1 _ _ | _ _ _ | _ _ _
_ _ _ | _ _ _ | _ _ 9
_ 7 _ | _ _ _ | _ _ _
_________________
_ _ _ | _ _ _ | _ 6 _
_ _ 8 | _ _ _ | _ _ _
_ _ _ | _ _ 2 | _ _ _
_________________
_ _ _ | 4 _ _ | _ _ _
_ _ _ | _ 3 _ | _ _ _
_ _ _ | _ _ _ | 5 _ _

[gfroyle]

...so how does this one fit in to that equation?

1 _ _ | _ _ _ | _ _ _
_ _ _ | _ _ _ | _ _ 9
_ 7 _ | _ _ _ | _ _ _
_________________
_ _ _ | _ _ _ | _ 6 _
_ _ 8 | _ _ _ | _ _ _
_ _ _ | _ _ 2 | _ _ _
_________________
_ _ _ | 4 _ _ | _ _ _
_ _ _ | _ 3 _ | _ _ _
_ _ _ | _ _ _ | 5 _ _

Two entries in one box... he wanted all entries in different boxes..

[udosuk]

Very smart proof, Gordon!

And I think the same result holds even if we lax the rule about the boxes. In that case at most 3 clues could be in a box and the other 6 clues must not be in the same band/stack of that box.

Couldn't prove it elegantly like you did though...

[evert]

There is only one way, up to equivalence, of choosing 9 spots that are all in different rows, columns and boxes.

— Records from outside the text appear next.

(** * Message-response pipeline of the dating-app bot: a shallow embedding

  The development follows the Python sources:
  - [utils/data_manager.py]   the persisted reply ledger, the rejected set
                              and the conversation cache ([DataManager]);
  - [personality.py]          the completion-backed reply generator
                              ([MessageGenerator]);
  - [core/message_handler.py] the message pipeline ([MessageHandler]);
  - [personality/generator.py] the template generator the pipeline imports
                              ([TemplateGenerator]).

  A Python [str] is modelled by the Rocq string of its UTF-8 encoding: a
  character is one to four bytes, and no byte of one character is taken
  for a byte of another, so that searching, splitting and stripping on the
  bytes give what Python gives on the characters.  Python [int] is [Z], a
  number read from the configuration is a rational; a [dict] with string
  keys is a [gmap string _], a [set] of strings a [gset string].  File and
  network errors other than those of the completion backend and of the
  message sink are not modelled. *)

From Stdlib Require Import ZArith Ascii QArith.
From stdpp Require Import gmap strings list fin_maps sorting pretty.
Close Scope Q_scope.

(** ** Python string primitives used by the sources *)

Module PyStr.

Definition of_bytes (l : list nat) : string :=
  foldr (fun n s => String (ascii_of_nat n) s) EmptyString l.

(** The characters of which [str.isspace] holds, each by its UTF-8
    encoding: the code points 9 to 13 and 28 to 32, U+0085, U+00A0, U+1680,
    U+2000 to U+200A, U+2028, U+2029, U+202F, U+205F and U+3000.  They are
    the characters [str.split] and [str.strip] treat as whitespace. *)
Definition spaces : list string :=
  of_bytes <$>
    [ [9]; [10]; [11]; [12]; [13]; [28]; [29]; [30]; [31]; [32];
      [194; 133]; [194; 160]; [225; 154; 128];
      [226; 128; 128]; [226; 128; 129]; [226; 128; 130]; [226; 128; 131];
      [226; 128; 132]; [226; 128; 133]; [226; 128; 134]; [226; 128; 135];
      [226; 128; 136]; [226; 128; 137]; [226; 128; 138];
      [226; 128; 168]; [226; 128; 169]; [226; 128; 175];
      [226; 129; 159]; [227; 128; 128] ].

(** [s.startswith(p)] *)
Fixpoint startswith (p s : string) : bool :=
  match p with
  | EmptyString => true
  | String a p' =>
      match s with
      | EmptyString => false
      | String b s' => Ascii.eqb a b && startswith p' s'
      end
  end.

(** The number of bytes of the whitespace character [s] begins with, 0
    when it begins with none. *)
Definition space_len (s : string) : nat :=
  match List.find (fun w => startswith w s) spaces with
  | Some w => String.length w
  | None => 0
  end.

(** [s.lstrip()]; [skip] counts the bytes still to be dropped of the
    whitespace character being read. *)
Fixpoint lstrip_go (skip : nat) (s : string) : string :=
  match s with
  | EmptyString => EmptyString
  | String c s' =>
      match skip with
      | S k => lstrip_go k s'
      | 0 =>
          match space_len s with
          | 0 => s
          | S k => lstrip_go k s'
          end
      end
  end.

Definition lstrip (s : string) : string := lstrip_go 0 s.

(** Whitespace only: nothing is left of [s] once stripped. *)
Definition all_space (s : string) : bool := String.eqb (lstrip s) EmptyString.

Does this need any proof by itself?

[gfroyle]

There is only one way, up to equivalence, of choosing 9 spots that are all in different rows, columns and boxes.

Does this need any proof by itself?

You need to convince yourself that it is true, but it is not difficult.

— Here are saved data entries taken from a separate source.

(** * Sequential transaction handler: queue, retry policy and executor

    A shallow embedding of [src/types.ts], [src/retry/RetryManager.ts],
    [src/queue/TransactionQueue.ts] and [src/executor/TransactionExecutor.ts],
    with [addSequence] of the handler and the gas estimate of the
    WalletConnect provider, followed by the properties of the scheduling
    and execution engine.

    Conventions of the embedding.
    - A JavaScript [Map<string, V>] is a [gmap string V]; a [Set<string>] is a
      [gset string].  Insertion order of maps and sets is not kept:
      [hasPendingDependencies] only asks whether some member blocks, and
      the functions that iterate over the map of records ([getAll] and
      what is built on it) take the order of iteration as an argument.
    - An optional field is an [option]; the JavaScript truthiness tests
      ([x || d], [!x]) are written out ([0], [0n] and the empty string are
      falsy).
    - Integers ([priority], [retryCount], [maxRetries], nonces, gas) are [Z].
      Nonces are JavaScript numbers, which agree with [Z] on the safe
      integers; a statement that needs [nonce + 1] to be above [nonce]
      assumes that range.  Delays are exact rationals [Q]; the value of
      [Math.random()] is an explicit argument.
    - Error objects are represented by their message.  [toLowerCase] is the
      ASCII one, byte by byte.
    - The records are shared mutable objects: the executor works on the
      object it obtained from the queue.  Every such object is stored under
      its own identifier, so the model passes the identifier and reads and
      writes the store.
    - Calls of the emitter are recorded, in order, in a trace.
    - The loop is modelled twice.  [TransactionExecutor.processQueue] runs
      every execution to its end within the turn that starts it, which is
      the loop with at most one execution at a time.  Module [Overlap] has
      the executions suspended at their [await]s and a scheduler that
      resumes them in any order, for any [maxConcurrent]. *)

From Stdlib Require Import ZArith QArith Qminmax Qround String Ascii List Bool Lia Sorted.
From stdpp Require Import gmap strings list fin_maps sorting relations.

Local Open Scope Z_scope.

(** ** Types ([src/types.ts]) *)

Module Types.

Inductive TransactionStatus :=
| PENDING | QUEUED | EXECUTING | CONFIRMING
| CONFIRMED | FAILED | CANCELLED | REPLACED.

Inductive RetryStrategy :=
| EXPONENTIAL_BACKOFF | LINEAR | FIXED_DELAY | NONE.

Definition status_eqb (a b : TransactionStatus) : bool :=
  match a, b with
  | PENDING, PENDING | QUEUED, QUEUED | EXECUTING, EXECUTING
  | CONFIRMING, CONFIRMING | CONFIRMED, CONFIRMED | FAILED, FAILED
  | CANCELLED, CANCELLED | REPLACED, REPLACED => true
  | _, _ => false
  end.

Definition Address := string.
Definition Hash := string.
Definition Error := string.

Record TransactionReceipt := mkReceipt {
  gasUsed : Z;
  blockNumber : Z
}.

Record TransactionConfig := mkConfig {
  cid : option string;
  to : option Address;
  data : option string;
  value : option Z;
  gasLimit : option Z;
  gasPrice : option Z;
  maxFeePerGas : option Z;
  maxPriorityFeePerGas : option Z;
  nonce : option Z;
  chainId : option Z
}.

Record QueuedTransaction := mkTx {
  id : string;
  config : TransactionConfig;
  status : TransactionStatus;
  priority : Z;
  dependencies : list string;
  retryCount : Z;
  maxRetries : Z;
  createdAt : Z;
  executedAt : option Z;
  confirmedAt : option Z;
  hash : option Hash;
  receipt : option TransactionReceipt;
  error : option Error;
  metadata : option string
}.

Record TransactionQueueOptions := mkQueueOptions {
  maxConcurrent : Z;
  defaultMaxRetries : Z;
  retryStrategy : RetryStrategy;
  retryDelay : Q;
  maxRetryDelay : Q;
  confirmationBlocks : Z;
  autoStart : bool;
  nonceManager : bool
}.

Record RetryOptions := mkRetryOptions {
  strategy : RetryStrategy;
  ro_maxRetries : Z;
  baseDelay : Q;
  maxDelay : Q;
  backoffMultiplier : Q
}.

Record TransactionValidation := mkValidation {
  isValid : bool;
  errors : list string;
  warnings : list string;
  estimatedGas : option Z;
  estimatedCost : option Z
}.

(** The notifications of [TransactionEvents], with the arguments the
    emitter is called with (the record is named by its identifier). *)
Inductive Event :=
| TransactionQueued (i : string)
| TransactionStarted (i : string)
| TransactionSent (i : string) (h : Hash)
| TransactionConfirmed (i : string) (r : TransactionReceipt)
| TransactionFailed (i : string) (e : Error)
| TransactionRetry (i : string) (attemptNumber : Z)
| TransactionCancelled (i : string)
| QueueEmpty
| QueuePaused
| QueueResumed.

(** Field updates of the mutable record. *)
Definition set_status (s : TransactionStatus) (t : QueuedTransaction) :=
  mkTx t.(id) t.(config) s t.(priority) t.(dependencies) t.(retryCount)
       t.(maxRetries) t.(createdAt) t.(executedAt) t.(confirmedAt)
       t.(hash) t.(receipt) t.(error) t.(metadata).

Definition set_priority (p : Z) (t : QueuedTransaction) :=
  mkTx t.(id) t.(config) t.(status) p t.(dependencies) t.(retryCount)
       t.(maxRetries) t.(createdAt) t.(executedAt) t.(confirmedAt)
       t.(hash) t.(receipt) t.(error) t.(metadata).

Remember that we can permute the rows within any horizontal band of 3, and the columns within any vertical stack of 3 to get an equivalent puzzle.

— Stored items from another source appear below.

(** On an intent whose source and destination share no amount object the
    pass in place is the pass on values. *)
Lemma applyAnyCounterpartyEncodingInPlace_separate (payment : PaymentObject)
  (h : Heap) :
  separate payment ->
  read_payment (applyAnyCounterpartyEncodingInPlace payment h) payment
  = applyAnyCounterpartyEncoding (read_payment h payment).
Proof.
  intros Hsep.
  unfold applyAnyCounterpartyEncoding. cbn [map].
  unfold read_payment at 1. cbn [source destination paths memos invoiceID
    allowPartialPayment noDirectStoxum limitQuality read_payment].
  f_equal.
  - apply adjustment_ext.
    + now rewrite encodeAdjustment_address.
    + now rewrite encodeAdjustment_tag.
    + intros key. rewrite encodeAdjustment_key, !get_key_read.
      apply applyAnyCounterpartyEncodingInPlace_source.
  - apply adjustment_ext.
    + now rewrite encodeAdjustment_address.
    + now rewrite encodeAdjustment_tag.
    + intros key. rewrite encodeAdjustment_key, !get_key_read.
      destruct (ref_key (o_destination payment) key) as [r|] eqn:Hr.
      * rewrite (applyAnyCounterpartyEncodingInPlace_destination _ _ _ _ Hr).
        rewrite (Hsep key r Hr). unfold object_key. now rewrite Hr.
      * unfold object_key. now rewrite Hr.
Qed.

Lemma applyAnyCounterpartyEncodingInPlace_defined (payment : PaymentObject)
  (h : Heap) (adjustment : AdjustmentObject) (key : AmountKey) :
  defined (object_key (applyAnyCounterpartyEncodingInPlace payment h)
             adjustment key)
  = defined (object_key h adjustment key).
Proof.
  unfold object_key.
  destruct (ref_key adjustment key) as [r|]; [|reflexivity].
  rewrite applyAnyCounterpartyEncodingInPlace_lookup.
  apply defined_option_map.
Qed.

(** X2. A compiled payment that is not all-native always carries a send-max:
    the encoded source amount ([maxAmount] when the source has one, [amount]
    otherwise), a missing counterparty defaulted to the source's address. It
    carries a deliver-minimum exactly when the destination has a [minAmount]:
    that amount itself encoded, not the maximal amount put in [Amount], a
    missing counterparty defaulted to the destination's address - or to the
    source's address when the same amount object is also an amount of the
    source. *)
Theorem createPaymentTransactionObject_send_max (address' : string)
  (payment : PaymentObject) (h : Heap) (tx : TxJSON) :
  createPaymentTransactionObject address' payment h = Ok tx ->
  isXRPToXRPPayment (read_payment h payment) = Ok false ->
  let src := o_source payment in
  let dst := o_destination payment in
  let sourceKey :=
    if defined (object_key h src key_maxAmount)
    then key_maxAmount else key_amount in
  let floored := defined (object_key h dst key_minAmount) in
  let destinationKey := if floored then key_minAmount else key_amount in
  exists (s d : Amount) (r : ref),
    object_key h src sourceKey = Some s
    /\ ref_key dst destinationKey = Some r
    /\ h r = Some d
    /\ tx_SendMax tx
       = Some (toStoxumdAmount (defaultCounterparty (o_address src) s))
    /\ tx_DeliverMin tx
       = (if floored
          then Some (toStoxumdAmount
                       (defaultCounterparty
                          (if visited src r
                           then o_address src else o_address dst)
                          d))
          else None).
Proof.
  intros H Hx. cbv zeta.
  unfold createPaymentTransactionObject in H. cbv zeta in H.
  set (h' := applyAnyCounterpartyEncodingInPlace payment h) in *.
  destruct (createPaymentTransaction_ok_amounts _ _ _ H)
    as (-> & Hv & sq & dq & Hsq & Hdq & _).
  rewrite (createPaymentTransaction_closed_form _ sq dq Hv Hsq Hdq) in H.
  (* the source amount *)
  unfold sourceAmountOf, isMaxAdjustment in Hsq.
  cbn [source read_payment read_adjustment maxAmount amount] in Hsq.
  unfold h' in Hsq.
  rewrite applyAnyCounterpartyEncodingInPlace_defined in Hsq.
  assert (Hs0 : exists s,
             object_key h (o_source payment)
               (if defined (object_key h (o_source payment) key_maxAmount)
                then key_maxAmount else key_amount) = Some s
             /\ sq = defaultCounterparty (o_address (o_source payment)) s).
  { destruct (defined (object_key h (o_source payment) key_maxAmount));
      rewrite applyAnyCounterpartyEncodingInPlace_source in Hsq;
      match type of Hsq with
      | option_map _ ?o = _ => destruct o as [s|]; [|discriminate]
      end; injection Hsq as <-; now exists s. }
  destruct Hs0 as (s & Hs & ->).
  (* the destination amount *)
  unfold destinationAmountOf, isMinAdjustment in Hdq.
  cbn [destination read_payment read_adjustment minAmount amount] in Hdq.
  unfold h' in Hdq.
  rewrite applyAnyCounterpartyEncodingInPlace_defined in Hdq.
  assert (Hd0 : exists d r,
             ref_key (o_destination payment)
               (if defined (object_key h (o_destination payment)
                              key_minAmount)
                then key_minAmount else key_amount) = Some r
             /\ h r = Some d
             /\ dq = defaultCounterparty
                       (if visited (o_source payment) r
                        then o_address (o_source payment)
                        else o_address (o_destination payment)) d).
  { destruct (defined (object_key h (o_destination payment) key_minAmount));
      match type of Hdq with
      | object_key _ _ ?k = _ =>
          destruct (ref_key (o_destination payment) k) as [r|] eqn:Hr;
          [ rewrite (applyAnyCounterpartyEncodingInPlace_destination
                       _ _ _ _ Hr) in Hdq
          | unfold object_key in Hdq; rewrite Hr in Hdq; discriminate ]
      end;
      destruct (h r) as [d|] eqn:Hd; try discriminate;
      injection Hdq as <-; exists d, r; auto. }
  destruct Hd0 as (d & r & Hr & Hd & ->).
  exists s, d, r.
  split; [exact Hs|]. split; [exact Hr|]. split; [exact Hd|].
  (* not all-native *)
  rewrite isXRPToXRPPayment_resolved in Hx.
  unfold sourceAmountOf, destinationAmountOf, isMaxAdjustment,
    isMinAdjustment in Hx.
  cbn [source destination read_payment read_adjustment maxAmount minAmount
       amount] in Hx.
  assert (Hn : isNativeCurrency
                 (defaultCounterparty (o_address (o_source payment)) s)
               && isNativeCurrency
                    (defaultCounterparty
                       (if visited (o_source payment) r
                        then o_address (o_source payment)
                        else o_address (o_destination payment)) d)
               = false).
  { unfold isNativeCurrency. rewrite !defaultCounterparty_currency.
    destruct (defined (object_key h (o_source payment) key_maxAmount));
      destruct (defined (object_key h (o_destination payment)
                           key_minAmount));
      rewrite Hs in Hx; unfold object_key in Hx; rewrite Hr, Hd in Hx;
      cbn in Hx; now injection Hx. }
  rewrite Hn in H.
  assert (Hmin : isMinAdjustment (destination (read_payment h' payment))
                 = defined (object_key h (o_destination payment)
                              key_minAmount)).
  { unfold isMinAdjustment. cbn. unfold h'.
    apply applyAnyCounterpartyEncodingInPlace_defined. }
  assert (Hfields :
    tx_SendMax
      (paymentTransaction (read_payment h' payment)
         (defaultCounterparty (o_address (o_source payment)) s)
         (defaultCounterparty
            (if visited (o_source payment) r
             then o_address (o_source payment)
             else o_address (o_destination payment)) d))
    = Some (toStoxumdAmount
              (defaultCounterparty (o_address (o_source payment)) s))
    /\ tx_DeliverMin
         (paymentTransaction (read_payment h' payment)
            (defaultCounterparty (o_address (o_source payment)) s)
            (defaultCounterparty
               (if visited (o_source payment) r
                then o_address (o_source payment)
                else o_address (o_destination payment)) d))
       = (if defined (object_key h (o_destination payment) key_minAmount)
          then Some (toStoxumdAmount
                       (defaultCounterparty
                          (if visited (o_source payment) r
                           then o_address (o_source payment)
                           else o_address (o_destination payment)) d))
          else None)).
  { unfold paymentTransaction. cbn [tx_SendMax tx_DeliverMin].
    rewrite Hn, Hmin. cbn [negb andb address source destination
      read_payment read_adjustment].
    rewrite !defaultCounterparty_settled. now split. }
  destruct Hfields as [Hsm Hdm].
  destruct (paths (read_payment h' payment)) as [text|].
  - destruct (JSON_parse text); [|discriminate].
    injection H as <-. cbn [tx_SendMax tx_DeliverMin set_Paths].
    now split.
  - injection H as <-. now split.
Qed.

End ObjectGraphProperties.

(** * Further properties of path finding *)

Section PathFindFurther.

Context {T : ExternalTypes} {X : Externals T}.

(** X10. The request builder fails in one case only, a query that gives
    both a source amount and the value of the destination amount; in every
    other case the request is built, and it carries a send-max exactly when
    the query gives a source amount. *)
Theorem pathFindRequest_fails_iff (pathfind : PathFind) :
  let both :=
    defined (pf_source_amount (pf_source pathfind))
    && defined (lax_value (pf_destination_amount
                             (pf_destination pathfind))) in
  (both = true ->
   pathFindRequest pathfind = Throw (ValidationError msg_both_amounts))
  /\ (both = false ->
      exists request,
        pathFindRequest pathfind = Ok request
        /\ defined (send_max request)
           = defined (pf_source_amount (pf_source pathfind))).
Proof.
  cbv zeta. unfold pathFindRequest.
  destruct (pf_source_amount (pf_source pathfind)) as [fixed|];
    destruct (lax_value (pf_destination_amount (pf_destination pathfind)))
      as [v|]; cbn [defined andb]; split; try discriminate; intros _;
    try reflexivity.
  - destruct (toStoxumdAmount fixed) as [drops|o];
      [|destruct (falsy (iou_issuer o))];
      cbn [bind]; eexists; split; reflexivity.
  - cbn [bind]. eexists; split; reflexivity.
  - cbn [bind]. eexists; split; reflexivity.
Qed.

We need to show that any grid with 9 cells one in each row/col/box can be permuted to the one that I gave in my first message. So assume that someone gives you such a grid not already in the standard form.

Start with the top horizontal band and permute the rows so that row 1 contains the entry from box 1, row 2 the entry from box 2 and row 3 the entry from box 3. Then do the middle horizontal band, and again permute the rows so that rows 4,5,6 contain the entries from boxes 4,5 and 6 respectively. Then do the same in the bottom horizontal band.

Then do the same for the vertical stacks, one at a time, but now permuting columns...

The result of this is a grid with 9 filled cells that IS in standard form.